AN ENHANCED ABILITY TO LEARN – Renovated Johnson Health Occupations Center boosts student learning
Wharton County Junior College President Betty McCrohan and WCJC Board of Trustees Chairman Danny Gertson, center, cut the ribbon dedicating the newly refurbished Johnson Health Occupations Center on the Wharton campus. The facility houses the college’s Allied Health programs as well as Emergency Medical Services. The ribbon cutting ceremony was held on March 20 and attended by more than 170 people.
WHARTON, TEXAS – Elected officials and community members joined Wharton County Junior College students, administration and staff on the Wharton campus March 20 for a ribbon cutting ceremony marking the completion of the renovation of the Johnson Health Occupations Center.
With mild temperatures and clear skies providing the perfect backdrop for the celebration, more than 170 attendees gathered on the lawn outside the newly refurbished facility as WCJC President Betty McCrohan expressed her thanks to the Johnson Foundation and the Gulf Coast Medical Foundation for providing the funding necessary to make the project a reality.
“This is a long-time dream come true,” McCrohan said. “The renovations and expansion are a wonderful opportunity for our students, and that’s what we are here for – student success.”
The $6.5 million project began in June 2017 and included the construction of a new 18,000 square foot addition on the facility’s north side in addition to major renovation on the existing 34,000 square foot building.
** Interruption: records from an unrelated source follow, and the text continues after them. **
(* ===== verification/Json.v ===== *)
(** The JSON values that the configuration code reads (type [D2DJson], which is
    [nlohmann::json]) with the accessors the sources use.  A floating-point value is
    the fraction that the [double] is; an object is the association list of its members. *)

From S2P Require Import Prelude.

Inductive json : Type :=
  | JNull
  | JBool (b : bool)
  | JInt (z : Z)
  | JFloat (n : Z) (d : positive)
  | JStr (s : string)
  | JArr (l : list json)
  | JObj (m : list (string * json)).

Fixpoint member (key : string) (m : list (string * json)) : option json :=
  match m with
  | [] => None
  | (k, v) :: m' => if String.eqb k key then Some v else member key m'
  end.

(** [j.contains(key)]: false on a value that is not an object. *)
Definition find_key (j : json) (key : string) : option json :=
  match j with JObj m => member key m | _ => None end.
Definition contains (j : json) (key : string) : bool := bool_decide (is_Some (find_key j key)).

(** [j.at(key)] *)
Definition json_at (j : json) (key : string) : result json :=
  match j with
  | JObj m => match member key m with Some v => Ok v | None => Err (json_error "key not found") end
  | _ => Err (json_error "cannot use at()")
  end.

(** [j.get<T>()] for the types that occur; a boolean converts to a number, and a
    [double] to an integer by truncation. *)
Definition get_int (j : json) : result Z :=
  match j with
  | JInt z => Ok (i32 z)
  | JFloat n d => Ok (i32 (Z.quot n (Z.pos d)))
  | JBool b => Ok (b2z b)
  | _ => Err (json_error "type must be number")
  end.
Definition get_llong (j : json) : result Z :=
  match j with
  | JInt z => Ok (i64 z)
  | JFloat n d => Ok (i64 (Z.quot n (Z.pos d)))
  | JBool b => Ok (b2z b)
  | _ => Err (json_error "type must be number")
  end.
Definition get_ullong (j : json) : result Z :=
  match j with
  | JInt z => Ok (u64 z)
  | JFloat n d => Ok (u64 (Z.quot n (Z.pos d)))
  | JBool b => Ok (b2z b)
  | _ => Err (json_error "type must be number")
  end.
Definition get_bool (j : json) : result bool := match j with JBool b => Ok b | _ => Err (json_error "type must be boolean") end.
Definition double : Type := Z * positive.
Definition get_double (j : json) : result double :=
  match j with
  | JInt z => Ok (z, 1%positive)
  | JFloat n d => Ok (n, d)
  | JBool b => Ok (b2z b, 1%positive)
  | _ => Err (json_error "type must be number")
  end.
Definition get_string (j : json) : result string :=
  match j with JStr s => Ok s | _ => Err (json_error "type must be string") end.

Definition is_object (j : json) : bool := match j with JObj _ => true | _ => false end.
Definition is_array (j : json) : bool := match j with JArr _ => true | _ => false end.
Definition is_integer (j : json) : bool := match j with JInt _ => true | _ => false end.

(** [j.at(key).get<int>()] and [j.at(key).get<std::string>()] *)
Definition int_at (j : json) (key : string) : result Z := json_at j key ≫= get_int.
Definition str_at (j : json) (key : string) : result string := json_at j key ≫= get_string.

(** [if (j.contains(key)) x = j.at(key).get<int>();] *)
Definition int_or (j : json) (key : string) (x : Z) : result Z :=
  match find_key j key with Some v => get_int v | None => Ok x end.

(** [j.value(key, x)]: only for an object. *)
Definition value_or {A} (j : json) (key : string) (get : json -> result A) (x : A) : result A :=
  match j with
  | JObj m => match member key m with Some v => get v | None => Ok x end
  | _ => Err (json_error "cannot use value()")
  end.
(** [if (j.contains(key)) x = get(j.at(key));] *)
Definition or_default {A} (j : json) (key : string) (get : json -> result A) (x : A) : result A :=
  match find_key j key with Some v => get v | None => Ok x end.

Lemma get_int_range j x : get_int j = Ok x -> INT_MIN <= x <= INT_MAX.
Proof.
  unfold INT_MIN, INT_MAX. destruct j; cbn -[swrap]; intros H; simplify_eq.
  - destruct b; cbn; lia.
  - pose proof (swrap_range 32 z ltac:(lia)). lia.
  - pose proof (swrap_range 32 (Z.quot n (Z.pos d)) ltac:(lia)). lia.
Qed.

Lemma int_or_range j key x y : INT_MIN <= x <= INT_MAX -> int_or j key x = Ok y -> INT_MIN <= y <= INT_MAX.
Proof.
  unfold int_or. intros Hx. destruct (find_key j key); [apply get_int_range|]. intros; by simplify_eq.
Qed.
(* ===== verification/DieTopology.v ===== *)
(** The geometry of the machine and the ports of a die ([include/die/port.h],
    [src/die/port_config.cpp], coordinates of [include/utils/router_utils.h] and
    [src/utils/router_utils.cpp]): port placement, the directed links between
    neighbouring dies, the choice of an exit port and the HOST lanes.

    The globals that the configuration sets are the fields of a [Geometry] and
    of a [D2DPortTable]; the JSON document is the argument of [ParseDiePorts].
    Every coordinate and identifier is bounded by the 65536 end points that
    [ValidateAddressSpace] allows, so the [int] arithmetic on them does not
    overflow and is not wrapped. *)

From S2P Require Import Prelude Json D2DConfig MsgWire.

(** ** Geometry *)

(** [enum Directions] *)
Inductive Directions : Type := WEST | EAST | NORTH | SOUTH | CENTER | DIRECTIONS | HOST.
#[export] Instance Directions_eq_dec : EqDecision Directions.
Proof. solve_decision. Defined.
Definition dir_code (d : Directions) : Z :=
  match d with WEST => 0 | EAST => 1 | NORTH => 2 | SOUTH => 3 | CENTER => 4 | DIRECTIONS => 5 | HOST => 6 end.

(** A direction of the mesh. *)
Definition is_side (d : Directions) : bool :=
  match d with WEST | EAST | NORTH | SOUTH => true | _ => false end.

Class Geometry : Type := mkGeometry { GRID_X : Z; GRID_Y : Z; DIE_X : Z; DIE_Y : Z }.

Definition CORES_PER_DIE `{Geometry} : Z := GRID_X * GRID_Y.
Definition DIE_COUNT `{Geometry} : Z := DIE_X * DIE_Y.
Definition TOTAL_CORES `{Geometry} : Z := CORES_PER_DIE * DIE_COUNT.

Definition ValidateAddressSpace `{Geometry} : result unit :=
  THROW runtime_error "hardware config: GRID_X/Y and DIE_X/Y must be positive"
    WHEN (GRID_X <=? 0) || (GRID_Y <=? 0) || (DIE_X <=? 0) || (DIE_Y <=? 0);;
  let cores_per_die := GRID_X * GRID_Y in
  let die_count := DIE_X * DIE_Y in
  let total_cores := cores_per_die * die_count in
  let endpoint_space := total_cores + 2 * die_count in
  throw_if (65536 <? endpoint_space) (runtime_error "endpoint address space").

Definition GlobalId `{Geometry} (die_id local_id : Z) : Z := die_id * CORES_PER_DIE + local_id.
Definition DieOfGlobal `{Geometry} (gid : Z) : Z := Z.quot gid CORES_PER_DIE.
Definition LocalOfGlobal `{Geometry} (gid : Z) : Z := Z.rem gid CORES_PER_DIE.
Definition DieXOf `{Geometry} (die_id : Z) : Z := Z.rem die_id DIE_X.
Definition DieYOf `{Geometry} (die_id : Z) : Z := Z.quot die_id DIE_X.
Definition LocalXOf `{Geometry} (local_id : Z) : Z := Z.rem local_id GRID_X.
Definition LocalYOf `{Geometry} (local_id : Z) : Z := Z.quot local_id GRID_X.

Definition IsDieEdge `{Geometry} (local_id : Z) (dir : Directions) : bool :=
  let x := Z.rem local_id GRID_X in
  let y := Z.quot local_id GRID_X in
  match dir with
  | WEST => x =? 0
  | EAST => x =? GRID_X - 1
  | SOUTH => y =? 0
  | NORTH => y =? GRID_Y - 1
  | _ => false
  end.

Definition OpenMeshNeighbor `{Geometry} (global_core : Z) (dir : Directions) : Z :=
  let die := Z.quot global_core CORES_PER_DIE in
  let local := Z.rem global_core CORES_PER_DIE in
  if IsDieEdge local dir then -1 else
  let lx := Z.rem local GRID_X in
  let ly := Z.quot local GRID_X in
  match dir with
  | WEST => die * CORES_PER_DIE + (ly * GRID_X + (lx - 1))
  | EAST => die * CORES_PER_DIE + (ly * GRID_X + (lx + 1))
  | SOUTH => die * CORES_PER_DIE + ((ly - 1) * GRID_X + lx)
  | NORTH => die * CORES_PER_DIE + ((ly + 1) * GRID_X + lx)
  | _ => -1
  end.

Definition GetInputSource `{Geometry} (dir : Directions) (pos : Z) : Z :=
  let x := Z.rem pos GRID_X in
  let y := Z.quot pos GRID_X in
  match dir with
  | WEST => y * GRID_X + Z.rem (x - 1 + GRID_X) GRID_X
  | NORTH => Z.rem (y + 1) GRID_Y * GRID_X + x
  | EAST => y * GRID_X + Z.rem (x + 1) GRID_X
  | SOUTH => Z.rem (y - 1 + GRID_Y) GRID_Y * GRID_X + x
  | _ => 0
  end.

Definition GetOpposeDirection (dir : Directions) : Directions :=
  match dir with WEST => EAST | EAST => WEST | NORTH => SOUTH | SOUTH => NORTH | _ => CENTER end.

Definition DieFirstHopDir `{Geometry} (my_die des_die : Z) : Directions :=
  let mx := Z.rem my_die DIE_X in let myy := Z.quot my_die DIE_X in
  let dx := Z.rem des_die DIE_X in let dy := Z.quot des_die DIE_X in
  if negb (dx =? mx) then (if mx <? dx then EAST else WEST)
  else if negb (dy =? myy) then (if myy <? dy then NORTH else SOUTH)
  else CENTER.

Definition DieManhattan `{Geometry} (a b : Z) : Z :=
  let ax := Z.rem a DIE_X in let ay := Z.quot a DIE_X in
  let bx := Z.rem b DIE_X in let by_ := Z.quot b DIE_X in
  (if bx <? ax then ax - bx else bx - ax) + (if by_ <? ay then ay - by_ else by_ - ay).

Definition DieNeighbor `{Geometry} (die_id : Z) (dir : Directions) : Z :=
  let dx0 := Z.rem die_id DIE_X in
  let dy0 := Z.quot die_id DIE_X in
  let target := match dir with
    | EAST => Some (dx0 + 1, dy0) | WEST => Some (dx0 - 1, dy0)
    | NORTH => Some (dx0, dy0 + 1) | SOUTH => Some (dx0, dy0 - 1)
    | _ => None end in
  match target with
  | None => -1
  | Some (dx, dy) =>
      if (dx <? 0) || (DIE_X <=? dx) || (dy <? 0) || (DIE_Y <=? dy) then -1 else dy * DIE_X + dx
  end.
(** Hops keep the flit in flight; there are at most [distance] of them. *)
Lemma hop_inv rid w e s' : in_flight rid w e -> hop M (rid, w) s' -> exists e',
  in_flight s'.1 s'.2 e' /\ distance s'.1 e' < distance rid e /\
  DieManhattan (DieOfGlobal s'.1) (DieOfGlobal des) =
    DieManhattan (DieOfGlobal rid) (DieOfGlobal des) - (if decide (DieOfGlobal rid = DieOfGlobal s'.1) then 0 else 1).
Proof using Hgeo Hwf Hm0 Hflow Hdes Hsub.
  intros Hf H. inversion H as [rid1 w1 m d rid' i st g w' st' g' Hdec Hnext Hs Hread Hst Hrec]; subst. cbn [fst snd].
  rewrite (fl_decode rid w e Hf) in Hdec. injection Hdec as <-.
  assert (rid <> des) as Hne.
  { intros ->. rewrite (next_hop_spec des w e Hf) in Hnext. unfold target in Hnext. rewrite Z.eqb_refl in Hnext. cbn [orb] in Hnext.
    destruct (xy_hop_spec Hgeo des des Hdes Hdes eq_refl) as [[E _]|[? _]]; [|done]. rewrite E in Hnext. by simplify_eq. }
  destruct (hop_spec rid w e Hf Hne) as (d1 & rid1 & i1 & E1 & _ & E2 & Hall & Hman).
  rewrite Hnext in E1. injection E1 as <-. rewrite Hread in E2. injection E2 as <- <-.
  apply (v5_reachable_wf Hgeo t (mw_ports _ Hwf)) in Hst. destruct (Hall st g Hst) as (w2 & st2 & g2 & e' & E3 & Hf' & Hlt).
  rewrite Hrec in E3. simplify_eq. by exists e'.
Qed.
Houston-based Abel Design Group and Bass Construction of Rosenberg oversaw the project. The original building was constructed in 1981.
The upgrades and renovations have enabled the college to offer top-notch training needed for successful employment in the competitive healthcare field. The Johnson Health Occupations Center houses the college’s Allied Health programs, including Associate Degree Nursing, Dental Hygiene, Health Information Technology, Human Services, Physical Therapist Assistant, Radiologic Technology, Vocational Nursing and Pre-baccalaureate Nursing. The college’s Emergency Medical Services program also operates in the facility.
“We can now provide state-of-the-art medical training equal to or better than what they (WCJC students) will find in the workplace,” said Carol Derkowski, Allied Health division chair.
A large part of that training is the use of simulation, made possible through realistic mannequins that can be programed to do everything from run a temperature to give birth to a newborn. During the ribbon cutting ceremony, guests were invited to behold several of these simulations, with WCJC students demonstrating the various techniques being taught.
“The new world in Allied Health is simulation,” Derkowski said. “It enhances our students’ ability to act quickly and it enhances their ability to learn.”